Mir wäre recht, wenn man solche Dogmen auf DEM Niveau angreifen würde, auf dem sie entstanden sind. - Die Demokratisierung unserer Zeit (natürlich alternativlos) hat den Kollateral-Schaden "Meinungs-Gesellschaft" mit sich gebracht ("Egal, ob ich es kapiere - ist ist chic, möglichst offensiv eine Meinung zu haben), der bei solchen Fragen unangenehm auffällt. - Oder um Schiller in seinem "Demetrius" zu zitieren:
"Man soll die Stimmen wägen und nicht zählen;
Der Staat muß untergehn, früh oder spät,
Wo Mehrheit siegt und Unverstand entscheidet".
Und so ist es halt auch bei der Kirche - im übrigen: Meines Wissens gilt das Wägen- statt Zählen-Prinzip auch in der Wissenschaft.

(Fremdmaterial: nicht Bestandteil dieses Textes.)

(** * The assistant bot of [main.py]: contact book, validators, birthday scheduler

    A shallow embedding of [src/main.py] and of the parts of the Python
    standard library it calls ([re.fullmatch], [datetime.strptime],
    [date.replace], [date] arithmetic, [strftime], [str.split]).

    Modelling conventions.
    - A Python [str] is a Rocq [string] that holds its UTF-8 encoding.
      [PyStr.chars] gives its characters, each as the text of one
      character, and [PyStr.ord] the code point of one.  A byte outside
      any well-formed sequence is a character of its own, with the code
      point [0xDC00 + byte] that Python's [surrogateescape] handler gives
      it; such a character is neither whitespace nor a digit.  So every
      [string] is a [str], and two are equal exactly when their bytes are.
    - The class [\d] of [re] on a [str] is the decimal digits of
      Unicode (category Nd), the set for which [str.isdecimal] holds:
      [PyStr.decimal] lists it as of Unicode 14, with the value of each
      digit.  [str.isspace], which [str.split] and [str.strip] use, holds
      for the code points in [PyStr.space_points].
    - A Python [int] is a [Z]; [//] is [Z.div], [%] is [Z.modulo] (both floor
      for a positive divisor), [>>] is [Z.shiftr].
    - An exception is a value of [exn]; code that can raise returns a
      [result]; methods that mutate [self] pass the object explicitly and
      return the object as it is left, also when they raise.
    - The dict inside [AddressBook] is an association list in insertion
      order, which is the iteration order of a Python dict.
    - [datetime.today().date()] is an input: the functions that read the
      clock take the date as the argument [today]. *)

From Stdlib Require Import ZArith List String Ascii Bool Lia.
Import ListNotations.

Local Open Scope list_scope.
Local Open Scope string_scope.
Local Open Scope Z_scope.

(** ** Exceptions and results *)

Inductive exn : Type :=
| ValueError (msg : string)
| KeyError (msg : string)
| IndexError (msg : string)
| OverflowError (msg : string).

Inductive result (A : Type) : Type :=
| Ok (a : A)
| Raise (e : exn).

Arguments Ok {A} a.
Arguments Raise {A} e.

Definition rbind {A B : Type} (r : result A) (k : A -> result B) : result B :=
  match r with
  | Ok a => k a
  | Raise e => Raise e
  end.

Notation "x <- r ;; k" := (rbind r (fun x => k))
  (at level 61, r at next level, right associativity).

Definition is_ok {A : Type} (r : result A) : bool :=
  match r with Ok _ => true | Raise _ => false end.

(** ** Python strings *)

Module PyStr.

Definition code (c : ascii) : Z := Z.of_N (N_of_ascii c).

(** The digits ['0'..'9'] that [str(n)] and [strftime] write. *)
Definition is_digit (c : ascii) : bool := (48 <=? code c) && (code c <=? 57).

Definition digit_val (c : ascii) : Z := code c - 48.

Definition digit_char (n : Z) : ascii := ascii_of_N (Z.to_N (n + 48)).

(** A continuation byte of UTF-8. *)
Definition cont (c : ascii) : bool := (128 <=? code c) && (code c <=? 191).
(** X10. A module imported whole and used through its attributes is not
    seen: for a module name that is not itself in [DANGEROUS_IMPORTS]
    (as [os], [subprocess], [shutil] are not) and an attribute other than
    [__import__], [__class__], [__bases__], the script
    [import m; m.attr(constants...)] is answered safe, with no
    violation. *)
Theorem whole_module_use_is_not_found (v : PythonASTValidator) (code : string)
    (m attr : string) (args : list constant) :
  m ∉ DANGEROUS_IMPORTS →
  attr ∉ ["__import__"; "__class__"; "__bases__"] →
  parse code
  = Ok (Other [Import [m];
               Other [Call (Attribute (Name m) attr) (Constant <$> args) []]]) →
  ∃ v', validate_python_code resolve parse v code = Ok ((true, []), v').
Proof.
  intros Hm Hattr Hparse. unfold validate_python_code. rewrite Hparse.
  rewrite check_nodes_quiet; [simpl; eauto|].
  intros n Hn%walk_spec.
  assert (Hconst : ∀ c, subnode n (Constant c) → quiet resolve (shield v) n).
  { intros c H. inversion H as [|? ? Hin]; subst; [done|].
    by apply elem_of_nil in Hin. }
  assert (Hname : subnode n (Name m) → quiet resolve (shield v) n).
  { intros H. inversion H as [|? ? Hin]; subst; [done|].
    by apply elem_of_nil in Hin. }
  assert (Hattribute : subnode n (Attribute (Name m) attr) → quiet resolve (shield v) n).
  { intros H. inversion H as [|? c Hin Hc]; subst; [done|].
    apply list_elem_of_singleton in Hin as ->. auto. }
  assert (Hcall : subnode n (Call (Attribute (Name m) attr) (Constant <$> args) [])
                  → quiet resolve (shield v) n).
  { intros H. inversion H as [|? c Hin Hc]; subst.
    - split; [done|]. split; [|done]. cbn [check_function_call].
      by rewrite bool_decide_eq_false_2.
    - cbn [iter_child_nodes] in Hin. rewrite app_nil_r in Hin.
      apply elem_of_cons in Hin as [->|Hin]; [auto|].
      apply list_elem_of_fmap in Hin as (a & -> & _). eauto. }
  assert (Himport : subnode n (Import [m]) → quiet resolve (shield v) n).
  { intros H. inversion H as [|? c Hin Hc]; subst.
    - split; [|done]. cbn [check_import flat_map].
      by rewrite bool_decide_eq_false_2.
    - apply list_elem_of_singleton in Hin as ->.
      inversion Hc as [|? ? Hin]; subst; [done|]. by apply elem_of_nil in Hin. }
  inversion Hn as [|? c Hin Hc]; subst; [done|].
  cbn [iter_child_nodes] in Hin.
  apply elem_of_cons in Hin as [->|Hin]; [auto|].
  apply list_elem_of_singleton in Hin as ->.
  inversion Hc as [|? c Hin Hc']; subst; [done|].
  apply list_elem_of_singleton in Hin as ->. auto.
Qed.

End Findings.

Lemma builtin_call_found_anywhere_witness :
  ∃ viol v',
    validate_python_code Scenario.resolve (λ _, Ok Cases.nested_eval_tree)
      Scenario.validator_tmp "print(len(eval(x)))" = Ok ((false, viol), v')
    ∧ "Dangerous builtin call: eval()" ∈ viol.
Proof.
  eexists _, _. split; [reflexivity|].
  refine (proj2 (builtin_call_found_anywhere Scenario.resolve
                   (λ _, Ok Cases.nested_eval_tree) Scenario.validator_tmp
                   "print(len(eval(x)))" Cases.nested_eval_tree "eval"
                   [Name "x"] [] false _ _ eq_refl _ _ eq_refl)).
  - do 2 (eapply sub_below; [left|]).
    do 2 (eapply sub_below; [right; left|]). constructor.
  - by apply (bool_decide_unpack _).
Defined.

Lemma from_import_found_by_name_witness :
  ∃ viol v',
    validate_python_code Scenario.resolve (λ _, Ok Cases.mock_call_tree)
      Scenario.validator_tmp "from unittest.mock import call"
    = Ok ((false, viol), v')
    ∧ "Dangerous import: unittest.mock.call" ∈ viol.
Proof.
  eexists _, _. split; [reflexivity|].
  refine (proj2 (from_import_found_by_name Scenario.resolve
                   (λ _, Ok Cases.mock_call_tree) Scenario.validator_tmp
                   "from unittest.mock import call" Cases.mock_call_tree
                   "unittest.mock" "call" ["call"] false _ _
                   eq_refl _ eq_refl _ _ eq_refl)).
  - eapply sub_below; [left|]. constructor.
  - left.
  - right. right. left.
Defined.

Lemma whole_module_use_is_not_found_witness :
  ∃ v', validate_python_code Scenario.resolve Cases.parse_whole_module
          Scenario.validator_tmp "import subprocess; subprocess.run('rm -rf /')"
        = Ok ((true, []), v').
Proof.
  apply (whole_module_use_is_not_found Scenario.resolve Cases.parse_whole_module
           Scenario.validator_tmp _ "subprocess" "run" [CStr "rm -rf /"]).
  - by apply (bool_decide_unpack _).
  - by apply (bool_decide_unpack _).
  - reflexivity.
Defined.

(** ** The approval gate: refusals and the record *)

(** X11. A refusal is not remembered: when [require_approval] returns
    [False] the manager is as it was, one prompt was shown, and the same
    request made again is put to the operator again. *)
Theorem refusal_is_not_remembered (m : ApprovalManager) (w : console)
    (action : string) (context : option string)
    (callback : option (bool → result unit))
    (m' : ApprovalManager) (w' : console) :
  require_approval m w action context callback = (Ok false, m', w') →
  m' = m ∧ prompts w' = S (prompts w)
  ∧ ∀ context2 callback2,
      prompts (require_approval m' w' action context2 callback2).2
      = S (S (prompts w)).
Proof.
  unfold require_approval.
  destruct (auto_approve m) eqn:Hauto; [discriminate|].
  destruct (bool_decide _) eqn:Hin; [discriminate|].
  assert (prompts (ask w).2 = S (prompts w)) as Hask.
  { unfold ask. by destruct (replies w (prompts w)). }
  destruct (ask w) as [[approved|e] w1] eqn:Hw1; [|discriminate].
  intros Heq.
  assert (approved = false ∧ m' = m ∧ w' = w1) as (-> & -> & ->).
  { destruct approved; destruct callback as [cb|];
      try destruct (cb _); simplify_eq; done. }
  clear Heq. split; [done|]. split; [done|]. intros context2 callback2.
  rewrite Hauto, Hin.
  assert (prompts (ask w1).2 = S (prompts w1)) as Hask2.
  { unfold ask. by destruct (replies w1 (prompts w1)). }
  simpl in Hask. rewrite <- Hask, <- Hask2.
  destruct (ask w1) as [[approved2|e2] w2]; [|done].
  destruct callback2 as [cb|]; [destruct (cb approved2)|]; done.
Qed.

Lemma refusal_is_not_remembered_witness :
  ∃ m' w',
    require_approval (Approval.init false) Cases.console_no "reboot now"
      None None = (Ok false, m', w')
    ∧ m' = Approval.init false
    ∧ prompts (require_approval m' w' "reboot now" None None).2 = 2.
Proof.
  eexists _, _. split; [reflexivity|].
  destruct (refusal_is_not_remembered (Approval.init false) Cases.console_no
              "reboot now" None None _ _ eq_refl) as (Hm & _ & Hagain).
  split; [exact Hm|exact (Hagain None None)].
Defined.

Thaddäus hat geschrieben:Wenn die kath. Kirche gleichwohl auf einem leiblichen Verständnis der Jungfrauengeburt als Dogma und Glaubenswahrheit pocht, welches man glauben MUSS, um rechtgläubig zu sein, dann verlangt sie von jedem aufgeklärten Menschen nicht weniger als ein sacrificium intellectus, also ein Opfer ihres Verstandes.
Das ist überall so - woanders heisst das dann Spielregeln. - Im Umfeld der sog. "Political Correctness" ist dies heute besonders deutlich zu beobachten - wobei der vorauseilende Gehorsam ("In"-sein-wollen/"Dos and Donts") dem SChmerz eines Sacrificium Intellectus (Nebenbei - warum ist hier "intellectus" kein Genitiv?) zuvorkommt. - Das ist eigentlich noch schlimmer.
Ich will nicht von den Mängeln des Katholizismus ablenken: Aber ich kann wirklich nicht erkennen, dass die heutige säkulare Welt aufgeklärter ist.